Supplied records:
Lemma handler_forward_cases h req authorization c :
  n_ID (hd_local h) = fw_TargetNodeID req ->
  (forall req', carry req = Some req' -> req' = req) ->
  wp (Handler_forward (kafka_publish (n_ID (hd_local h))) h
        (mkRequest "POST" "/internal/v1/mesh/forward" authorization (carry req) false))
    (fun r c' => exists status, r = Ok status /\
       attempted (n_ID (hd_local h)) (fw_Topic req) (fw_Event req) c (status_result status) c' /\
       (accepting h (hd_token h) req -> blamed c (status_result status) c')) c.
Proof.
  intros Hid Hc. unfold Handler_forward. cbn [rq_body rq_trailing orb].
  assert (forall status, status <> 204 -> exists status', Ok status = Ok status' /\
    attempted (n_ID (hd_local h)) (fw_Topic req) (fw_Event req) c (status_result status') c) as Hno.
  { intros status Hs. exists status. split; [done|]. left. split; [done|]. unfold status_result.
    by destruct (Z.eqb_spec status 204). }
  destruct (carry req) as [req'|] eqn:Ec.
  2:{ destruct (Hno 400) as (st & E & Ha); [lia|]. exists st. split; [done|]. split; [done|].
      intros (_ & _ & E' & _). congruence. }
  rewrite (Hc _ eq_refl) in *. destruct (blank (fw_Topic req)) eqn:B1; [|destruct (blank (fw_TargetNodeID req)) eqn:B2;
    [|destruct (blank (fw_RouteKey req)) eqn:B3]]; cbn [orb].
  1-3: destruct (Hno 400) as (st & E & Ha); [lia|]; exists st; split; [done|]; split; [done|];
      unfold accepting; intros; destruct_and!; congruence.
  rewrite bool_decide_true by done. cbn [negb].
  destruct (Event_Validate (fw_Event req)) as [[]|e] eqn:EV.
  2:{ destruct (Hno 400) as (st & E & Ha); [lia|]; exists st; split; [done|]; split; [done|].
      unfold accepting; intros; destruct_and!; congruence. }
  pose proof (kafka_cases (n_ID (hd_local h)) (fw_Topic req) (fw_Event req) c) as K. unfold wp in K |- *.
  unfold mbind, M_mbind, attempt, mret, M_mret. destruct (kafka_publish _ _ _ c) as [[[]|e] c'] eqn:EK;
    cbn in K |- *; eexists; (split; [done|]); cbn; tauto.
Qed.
---
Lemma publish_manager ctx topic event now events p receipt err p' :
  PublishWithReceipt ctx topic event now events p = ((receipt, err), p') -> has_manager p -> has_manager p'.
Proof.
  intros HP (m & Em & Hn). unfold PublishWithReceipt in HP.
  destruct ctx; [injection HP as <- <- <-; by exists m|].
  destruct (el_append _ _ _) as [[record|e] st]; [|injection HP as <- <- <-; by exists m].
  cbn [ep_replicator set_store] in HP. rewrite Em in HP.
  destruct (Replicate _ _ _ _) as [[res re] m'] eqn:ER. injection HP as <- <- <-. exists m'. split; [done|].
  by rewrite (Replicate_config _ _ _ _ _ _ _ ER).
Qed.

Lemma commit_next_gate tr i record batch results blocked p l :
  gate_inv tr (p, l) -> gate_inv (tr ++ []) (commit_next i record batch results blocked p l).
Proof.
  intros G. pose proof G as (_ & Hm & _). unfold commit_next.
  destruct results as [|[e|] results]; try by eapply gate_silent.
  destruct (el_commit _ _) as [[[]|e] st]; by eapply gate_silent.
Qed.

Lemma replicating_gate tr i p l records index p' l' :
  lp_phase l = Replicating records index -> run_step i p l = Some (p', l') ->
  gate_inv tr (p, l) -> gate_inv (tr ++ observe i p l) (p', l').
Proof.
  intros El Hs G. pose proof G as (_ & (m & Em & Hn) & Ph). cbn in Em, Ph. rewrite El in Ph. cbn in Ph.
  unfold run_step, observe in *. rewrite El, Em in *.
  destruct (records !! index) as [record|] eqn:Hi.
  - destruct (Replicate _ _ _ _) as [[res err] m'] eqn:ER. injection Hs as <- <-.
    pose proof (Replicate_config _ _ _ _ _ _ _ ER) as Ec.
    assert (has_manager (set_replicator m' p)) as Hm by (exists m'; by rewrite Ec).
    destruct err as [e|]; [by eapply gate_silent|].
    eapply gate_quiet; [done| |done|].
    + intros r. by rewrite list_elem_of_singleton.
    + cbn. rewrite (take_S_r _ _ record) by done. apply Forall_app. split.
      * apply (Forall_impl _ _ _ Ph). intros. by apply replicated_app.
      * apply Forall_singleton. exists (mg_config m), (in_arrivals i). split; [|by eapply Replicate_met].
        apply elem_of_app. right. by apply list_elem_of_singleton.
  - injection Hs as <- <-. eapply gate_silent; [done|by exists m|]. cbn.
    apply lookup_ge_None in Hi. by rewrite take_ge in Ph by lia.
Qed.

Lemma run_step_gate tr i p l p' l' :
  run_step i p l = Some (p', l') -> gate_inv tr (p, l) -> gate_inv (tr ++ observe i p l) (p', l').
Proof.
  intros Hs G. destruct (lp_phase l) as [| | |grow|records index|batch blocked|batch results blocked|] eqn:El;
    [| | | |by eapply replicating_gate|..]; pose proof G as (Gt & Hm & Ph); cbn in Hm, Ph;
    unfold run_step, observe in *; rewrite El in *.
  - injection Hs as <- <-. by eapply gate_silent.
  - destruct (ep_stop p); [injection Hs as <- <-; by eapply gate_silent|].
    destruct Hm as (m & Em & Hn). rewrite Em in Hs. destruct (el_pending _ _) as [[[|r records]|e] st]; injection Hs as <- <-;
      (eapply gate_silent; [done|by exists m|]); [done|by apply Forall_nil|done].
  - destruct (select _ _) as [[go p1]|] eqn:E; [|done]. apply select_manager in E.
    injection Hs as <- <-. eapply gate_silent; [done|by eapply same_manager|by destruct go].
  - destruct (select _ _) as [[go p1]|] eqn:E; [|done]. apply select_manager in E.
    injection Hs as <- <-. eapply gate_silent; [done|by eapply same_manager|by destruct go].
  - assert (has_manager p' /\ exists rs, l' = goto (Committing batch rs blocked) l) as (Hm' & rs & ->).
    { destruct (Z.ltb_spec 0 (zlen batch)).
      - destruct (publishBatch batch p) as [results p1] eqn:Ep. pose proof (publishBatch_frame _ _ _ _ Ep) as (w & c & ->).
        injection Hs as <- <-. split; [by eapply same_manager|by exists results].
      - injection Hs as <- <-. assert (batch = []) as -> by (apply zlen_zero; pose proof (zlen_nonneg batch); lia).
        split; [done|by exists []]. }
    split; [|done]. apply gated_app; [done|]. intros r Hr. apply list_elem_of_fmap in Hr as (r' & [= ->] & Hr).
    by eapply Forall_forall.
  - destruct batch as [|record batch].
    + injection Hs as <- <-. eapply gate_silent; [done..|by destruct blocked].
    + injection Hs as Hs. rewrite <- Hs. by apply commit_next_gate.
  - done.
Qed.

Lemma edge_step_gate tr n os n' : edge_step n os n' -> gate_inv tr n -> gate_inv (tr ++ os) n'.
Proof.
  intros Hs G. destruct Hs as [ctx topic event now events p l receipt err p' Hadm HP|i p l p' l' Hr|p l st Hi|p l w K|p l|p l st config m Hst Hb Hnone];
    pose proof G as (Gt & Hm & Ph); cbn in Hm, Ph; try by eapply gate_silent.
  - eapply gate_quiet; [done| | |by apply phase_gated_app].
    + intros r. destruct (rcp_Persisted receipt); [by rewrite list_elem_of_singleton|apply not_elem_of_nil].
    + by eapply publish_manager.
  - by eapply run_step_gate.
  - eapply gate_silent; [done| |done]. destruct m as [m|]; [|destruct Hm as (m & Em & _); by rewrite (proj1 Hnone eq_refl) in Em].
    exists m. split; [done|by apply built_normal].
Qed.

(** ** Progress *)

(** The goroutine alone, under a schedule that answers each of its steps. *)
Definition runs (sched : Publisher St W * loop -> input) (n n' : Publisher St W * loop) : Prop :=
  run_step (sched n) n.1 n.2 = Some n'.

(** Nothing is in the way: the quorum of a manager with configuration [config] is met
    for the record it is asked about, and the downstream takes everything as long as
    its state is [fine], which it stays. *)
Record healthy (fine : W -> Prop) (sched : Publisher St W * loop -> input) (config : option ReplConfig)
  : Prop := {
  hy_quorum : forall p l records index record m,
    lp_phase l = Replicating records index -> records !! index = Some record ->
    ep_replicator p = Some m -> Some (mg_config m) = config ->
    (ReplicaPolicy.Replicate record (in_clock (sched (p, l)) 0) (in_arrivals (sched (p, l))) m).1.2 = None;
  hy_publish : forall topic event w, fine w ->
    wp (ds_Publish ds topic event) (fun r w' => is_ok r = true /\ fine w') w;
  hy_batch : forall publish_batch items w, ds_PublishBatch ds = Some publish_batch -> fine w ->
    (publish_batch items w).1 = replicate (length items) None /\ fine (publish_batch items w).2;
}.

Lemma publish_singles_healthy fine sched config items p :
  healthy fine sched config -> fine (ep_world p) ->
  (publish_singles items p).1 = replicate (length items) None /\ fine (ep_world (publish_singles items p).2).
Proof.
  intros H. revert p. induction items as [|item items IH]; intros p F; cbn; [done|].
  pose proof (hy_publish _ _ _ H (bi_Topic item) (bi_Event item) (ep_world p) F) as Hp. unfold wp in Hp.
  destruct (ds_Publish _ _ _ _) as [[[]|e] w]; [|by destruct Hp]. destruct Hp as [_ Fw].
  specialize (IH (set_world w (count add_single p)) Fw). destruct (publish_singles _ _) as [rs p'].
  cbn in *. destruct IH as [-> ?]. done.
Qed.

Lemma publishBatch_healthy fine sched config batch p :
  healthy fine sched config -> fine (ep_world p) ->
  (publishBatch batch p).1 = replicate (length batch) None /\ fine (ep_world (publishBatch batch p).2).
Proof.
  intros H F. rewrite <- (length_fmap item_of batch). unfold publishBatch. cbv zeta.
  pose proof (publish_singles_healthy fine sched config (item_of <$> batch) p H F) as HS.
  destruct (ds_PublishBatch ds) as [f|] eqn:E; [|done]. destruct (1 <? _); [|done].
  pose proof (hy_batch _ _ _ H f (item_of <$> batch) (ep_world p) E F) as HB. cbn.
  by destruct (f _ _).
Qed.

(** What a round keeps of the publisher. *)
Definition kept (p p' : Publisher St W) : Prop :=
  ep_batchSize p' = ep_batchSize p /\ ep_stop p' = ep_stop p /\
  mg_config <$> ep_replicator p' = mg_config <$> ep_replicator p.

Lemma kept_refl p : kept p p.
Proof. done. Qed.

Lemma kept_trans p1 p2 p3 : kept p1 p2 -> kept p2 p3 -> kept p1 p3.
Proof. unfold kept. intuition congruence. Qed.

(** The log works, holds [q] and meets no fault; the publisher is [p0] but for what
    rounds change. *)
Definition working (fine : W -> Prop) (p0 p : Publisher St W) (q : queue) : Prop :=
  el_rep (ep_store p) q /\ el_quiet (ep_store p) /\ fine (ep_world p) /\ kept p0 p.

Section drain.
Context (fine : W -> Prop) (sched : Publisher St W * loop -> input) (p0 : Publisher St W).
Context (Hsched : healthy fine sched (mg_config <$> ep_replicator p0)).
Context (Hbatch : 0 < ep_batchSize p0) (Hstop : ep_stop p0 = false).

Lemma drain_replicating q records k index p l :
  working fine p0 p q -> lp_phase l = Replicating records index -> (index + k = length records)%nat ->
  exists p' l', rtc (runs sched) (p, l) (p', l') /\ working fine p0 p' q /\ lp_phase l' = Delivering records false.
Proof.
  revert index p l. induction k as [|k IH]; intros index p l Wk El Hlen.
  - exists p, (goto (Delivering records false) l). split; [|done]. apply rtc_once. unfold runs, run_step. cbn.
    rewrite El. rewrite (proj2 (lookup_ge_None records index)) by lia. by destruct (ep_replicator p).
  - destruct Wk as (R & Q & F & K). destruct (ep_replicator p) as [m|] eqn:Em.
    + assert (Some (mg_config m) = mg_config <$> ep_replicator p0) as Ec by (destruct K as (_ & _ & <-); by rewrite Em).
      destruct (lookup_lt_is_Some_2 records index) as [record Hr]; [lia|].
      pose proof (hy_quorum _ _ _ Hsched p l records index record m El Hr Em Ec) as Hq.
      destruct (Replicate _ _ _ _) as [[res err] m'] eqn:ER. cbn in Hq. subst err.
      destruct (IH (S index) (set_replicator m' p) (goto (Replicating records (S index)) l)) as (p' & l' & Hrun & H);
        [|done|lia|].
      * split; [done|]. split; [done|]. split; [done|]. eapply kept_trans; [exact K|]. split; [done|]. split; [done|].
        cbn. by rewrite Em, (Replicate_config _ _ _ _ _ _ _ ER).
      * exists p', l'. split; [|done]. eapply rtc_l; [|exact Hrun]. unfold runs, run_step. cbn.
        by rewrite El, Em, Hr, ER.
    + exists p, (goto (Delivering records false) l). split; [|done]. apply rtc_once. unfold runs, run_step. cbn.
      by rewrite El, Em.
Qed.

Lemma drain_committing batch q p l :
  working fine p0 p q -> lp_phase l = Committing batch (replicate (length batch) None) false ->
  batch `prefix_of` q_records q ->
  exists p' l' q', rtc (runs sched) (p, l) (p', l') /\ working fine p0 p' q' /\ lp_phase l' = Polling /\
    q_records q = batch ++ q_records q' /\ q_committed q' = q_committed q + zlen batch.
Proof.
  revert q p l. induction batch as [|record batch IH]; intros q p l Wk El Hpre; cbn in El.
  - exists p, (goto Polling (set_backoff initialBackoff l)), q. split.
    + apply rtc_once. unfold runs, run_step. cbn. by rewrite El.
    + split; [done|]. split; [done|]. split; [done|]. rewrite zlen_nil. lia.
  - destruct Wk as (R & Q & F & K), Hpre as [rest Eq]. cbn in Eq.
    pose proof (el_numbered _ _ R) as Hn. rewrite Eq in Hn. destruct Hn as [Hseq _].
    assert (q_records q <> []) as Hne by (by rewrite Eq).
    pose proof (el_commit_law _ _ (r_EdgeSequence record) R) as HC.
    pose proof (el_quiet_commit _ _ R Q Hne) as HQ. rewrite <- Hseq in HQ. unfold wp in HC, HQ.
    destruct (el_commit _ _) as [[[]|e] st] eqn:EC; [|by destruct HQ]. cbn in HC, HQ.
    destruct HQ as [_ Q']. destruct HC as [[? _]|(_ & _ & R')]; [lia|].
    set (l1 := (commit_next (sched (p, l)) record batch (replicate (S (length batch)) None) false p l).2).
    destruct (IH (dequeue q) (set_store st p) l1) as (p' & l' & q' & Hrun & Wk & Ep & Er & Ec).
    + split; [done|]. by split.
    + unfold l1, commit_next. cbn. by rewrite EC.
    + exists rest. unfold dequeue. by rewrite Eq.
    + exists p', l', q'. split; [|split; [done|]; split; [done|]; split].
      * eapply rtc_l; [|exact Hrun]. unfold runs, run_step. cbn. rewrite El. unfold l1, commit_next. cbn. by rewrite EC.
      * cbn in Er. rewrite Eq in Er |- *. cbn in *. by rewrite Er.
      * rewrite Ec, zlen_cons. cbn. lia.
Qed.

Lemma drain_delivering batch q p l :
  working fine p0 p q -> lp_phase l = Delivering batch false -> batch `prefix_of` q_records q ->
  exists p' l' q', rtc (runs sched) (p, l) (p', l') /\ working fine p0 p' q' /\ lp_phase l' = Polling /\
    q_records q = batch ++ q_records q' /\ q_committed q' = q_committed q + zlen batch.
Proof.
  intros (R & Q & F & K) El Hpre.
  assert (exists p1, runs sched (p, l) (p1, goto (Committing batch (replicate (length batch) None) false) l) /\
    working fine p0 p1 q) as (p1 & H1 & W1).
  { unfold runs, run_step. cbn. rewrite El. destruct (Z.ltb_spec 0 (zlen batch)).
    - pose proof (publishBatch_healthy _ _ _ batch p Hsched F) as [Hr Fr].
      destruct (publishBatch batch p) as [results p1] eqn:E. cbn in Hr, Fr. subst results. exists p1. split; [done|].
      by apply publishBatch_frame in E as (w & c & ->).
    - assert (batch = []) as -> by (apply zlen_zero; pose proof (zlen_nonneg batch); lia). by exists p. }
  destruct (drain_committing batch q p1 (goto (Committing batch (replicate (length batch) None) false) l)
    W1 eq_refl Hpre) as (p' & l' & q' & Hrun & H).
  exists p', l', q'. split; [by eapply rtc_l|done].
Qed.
==
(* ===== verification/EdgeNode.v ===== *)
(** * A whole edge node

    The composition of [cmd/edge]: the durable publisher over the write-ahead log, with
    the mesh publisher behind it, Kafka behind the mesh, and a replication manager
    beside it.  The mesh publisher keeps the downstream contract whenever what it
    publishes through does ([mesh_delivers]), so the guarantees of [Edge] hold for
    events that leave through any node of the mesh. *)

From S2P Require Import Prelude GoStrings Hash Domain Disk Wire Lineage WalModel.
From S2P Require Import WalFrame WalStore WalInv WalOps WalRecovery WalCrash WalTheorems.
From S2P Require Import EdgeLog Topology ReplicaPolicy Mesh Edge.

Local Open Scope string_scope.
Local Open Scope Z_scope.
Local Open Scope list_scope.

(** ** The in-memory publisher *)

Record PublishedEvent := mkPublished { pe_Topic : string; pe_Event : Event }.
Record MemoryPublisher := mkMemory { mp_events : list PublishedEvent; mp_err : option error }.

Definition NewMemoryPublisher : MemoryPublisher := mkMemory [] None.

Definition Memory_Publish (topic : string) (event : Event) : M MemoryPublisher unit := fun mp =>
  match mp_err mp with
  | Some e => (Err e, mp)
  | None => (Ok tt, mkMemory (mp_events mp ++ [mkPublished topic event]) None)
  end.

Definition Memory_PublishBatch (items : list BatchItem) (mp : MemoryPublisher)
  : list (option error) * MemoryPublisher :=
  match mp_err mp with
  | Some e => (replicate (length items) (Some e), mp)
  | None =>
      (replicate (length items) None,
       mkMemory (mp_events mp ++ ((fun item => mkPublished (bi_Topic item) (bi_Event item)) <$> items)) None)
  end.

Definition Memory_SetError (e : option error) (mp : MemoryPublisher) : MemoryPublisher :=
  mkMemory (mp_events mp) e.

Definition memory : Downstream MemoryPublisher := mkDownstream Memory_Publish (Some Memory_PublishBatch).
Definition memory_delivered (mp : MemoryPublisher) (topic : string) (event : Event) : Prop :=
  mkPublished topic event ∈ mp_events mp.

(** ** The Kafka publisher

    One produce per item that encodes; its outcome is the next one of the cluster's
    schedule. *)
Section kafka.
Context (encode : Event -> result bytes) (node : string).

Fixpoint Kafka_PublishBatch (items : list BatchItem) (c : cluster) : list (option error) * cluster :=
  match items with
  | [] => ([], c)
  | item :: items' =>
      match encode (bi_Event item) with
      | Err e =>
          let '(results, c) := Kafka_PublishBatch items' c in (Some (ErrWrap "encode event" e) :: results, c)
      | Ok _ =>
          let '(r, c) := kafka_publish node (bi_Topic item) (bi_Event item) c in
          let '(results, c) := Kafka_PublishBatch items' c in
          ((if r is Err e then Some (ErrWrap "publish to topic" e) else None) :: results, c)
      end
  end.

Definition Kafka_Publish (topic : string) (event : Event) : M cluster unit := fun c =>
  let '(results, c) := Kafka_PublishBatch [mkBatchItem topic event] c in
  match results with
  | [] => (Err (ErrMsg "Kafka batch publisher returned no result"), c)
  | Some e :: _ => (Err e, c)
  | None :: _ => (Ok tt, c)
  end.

Your instructions: As the answer, set down only the lines from the data above between the one holding "mg_config <$> ep_replicator p'" and the one holding "destruct (lookup_lt_is_Some_2 records", inclusive, exactly as they read.

Answer section:
  mg_config <$> ep_replicator p' = mg_config <$> ep_replicator p.

Lemma kept_refl p : kept p p.
Proof. done. Qed.

Lemma kept_trans p1 p2 p3 : kept p1 p2 -> kept p2 p3 -> kept p1 p3.
Proof. unfold kept. intuition congruence. Qed.

(** The log works, holds [q] and meets no fault; the publisher is [p0] but for what
    rounds change. *)
Definition working (fine : W -> Prop) (p0 p : Publisher St W) (q : queue) : Prop :=
  el_rep (ep_store p) q /\ el_quiet (ep_store p) /\ fine (ep_world p) /\ kept p0 p.

Section drain.
Context (fine : W -> Prop) (sched : Publisher St W * loop -> input) (p0 : Publisher St W).
Context (Hsched : healthy fine sched (mg_config <$> ep_replicator p0)).
Context (Hbatch : 0 < ep_batchSize p0) (Hstop : ep_stop p0 = false).

Lemma drain_replicating q records k index p l :
  working fine p0 p q -> lp_phase l = Replicating records index -> (index + k = length records)%nat ->
  exists p' l', rtc (runs sched) (p, l) (p', l') /\ working fine p0 p' q /\ lp_phase l' = Delivering records false.
Proof.
  revert index p l. induction k as [|k IH]; intros index p l Wk El Hlen.
  - exists p, (goto (Delivering records false) l). split; [|done]. apply rtc_once. unfold runs, run_step. cbn.
    rewrite El. rewrite (proj2 (lookup_ge_None records index)) by lia. by destruct (ep_replicator p).
  - destruct Wk as (R & Q & F & K). destruct (ep_replicator p) as [m|] eqn:Em.
    + assert (Some (mg_config m) = mg_config <$> ep_replicator p0) as Ec by (destruct K as (_ & _ & <-); by rewrite Em).
      destruct (lookup_lt_is_Some_2 records index) as [record Hr]; [lia|].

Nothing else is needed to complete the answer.